(* ===== verification/MqttExport.v ===== *)
(** * MqttExport: the entities in Home Assistant by MQTT

    Models [class ESPTreeBridgeMQTT]
    ([src/device_code/components/esp_tree_bridge/bridge_mqtt_export.h/.cpp]): the
    records of devices and entities, what the bridge queues, and [tick], which
    publishes one thing at a time.  [init] has been called, so [bridge_] is not
    null.  MQTT client and JSON serialiser are the class [MqttEnv]; a JSON
    document is the tree [Doc].  The helper functions that the source repeats from
    [esp_tree_bridge.cpp] are those of EntityText; [decode_command_payload_] is
    EntityCommand's, with every effect name understood.  Not modelled: the
    sensor of the processor's load, which only builds with the trace facility of
    the operating system have. *)
From stdpp Require Import pretty sorting.
From S2P Require Import Prelude Wire Crypto Frames Fragments OtaManager BridgeSession BridgeProtocol BridgeLoop ProtoMessages WebSocket ApiTransport BridgeComponent EntityText EntityCommand RuntimeEvents.

Import ESPNowOTAManager (dec).

Module ESPTreeBridgeMQTT.
(** ** Data *)

(** [std::map<std::string, A>] as the list of its entries in key order. *)
Fixpoint sput {A} (key : bytes) (value : A) (l : list (bytes * A)) : list (bytes * A) :=
  match l with
  | [] => [(key, value)]
  | e :: rest =>
    if bytes_eqb key e.1 then (key, value) :: rest
    else if string_lt key e.1 then (key, value) :: l
    else e :: sput key value rest
  end.
Definition sget {A} (key : bytes) (l : list (bytes * A)) : option A :=
  snd <$> find (fun e => bytes_eqb e.1 key) l.
Definition serase {A} (key : bytes) (l : list (bytes * A)) : list (bytes * A) :=
  filter (fun e => bytes_eqb e.1 key = false) l.
(** A reference into the map is written through. *)
Definition salter {A} (f : A -> A) (key : bytes) (l : list (bytes * A)) : list (bytes * A) :=
  (fun e => if bytes_eqb e.1 key then (e.1, f e.2) else e) <$> l.

Record MqttEntityRecord := {
  rec_leaf_mac : bytes;
  rec_node_id : bytes;
  rec_schema : espnow_entity_schema_t;
  rec_total_entities : Z;
  rec_discovery_published : bool;
  first_state_publish_pending : bool;
  state_dirty : bool;
  command_subscribed : bool;
  rec_discovery_published_ms : Z;
  rec_current_value : bytes;
  rec_current_type : Z;
  text_value : bytes;
  pending_state_ack_ : bool;
  pending_ack_message_tx_base_ : Z;
  pending_ack_entity_index_ : Z;
  pending_ack_queued_ms_ : Z;
  ack_next_hop_mac_ : bytes
}.
#[export] Instance eta_mqtt_entity : Eta MqttEntityRecord := fun r =>
  Build_MqttEntityRecord (rec_leaf_mac r) (rec_node_id r) (rec_schema r) (rec_total_entities r)
    (rec_discovery_published r) (first_state_publish_pending r) (state_dirty r) (command_subscribed r)
    (rec_discovery_published_ms r) (rec_current_value r) (rec_current_type r) (text_value r)
    (pending_state_ack_ r) (pending_ack_message_tx_base_ r) (pending_ack_entity_index_ r)
    (pending_ack_queued_ms_ r) (ack_next_hop_mac_ r).
Definition new_entity_record : MqttEntityRecord :=
  {| rec_leaf_mac := replicate 6 0; rec_node_id := []; rec_schema := blank_entity;
     rec_total_entities := 0; rec_discovery_published := false; first_state_publish_pending := false;
     state_dirty := false; command_subscribed := false; rec_discovery_published_ms := 0;
     rec_current_value := []; rec_current_type := field_type_code FIELD_TYPE_SENSOR; text_value := [];
     pending_state_ack_ := false; pending_ack_message_tx_base_ := 0; pending_ack_entity_index_ := 0;
     pending_ack_queued_ms_ := 0; ack_next_hop_mac_ := replicate 6 0 |}.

(Problem to work on):
Search the data above for the string "then" and copy each line that has it.

(Finished task):
    if bytes_eqb key e.1 then (key, value) :: rest
    else if string_lt key e.1 then (key, value) :: l
  (fun e => if bytes_eqb e.1 key then (e.1, f e.2) else e) <$> l.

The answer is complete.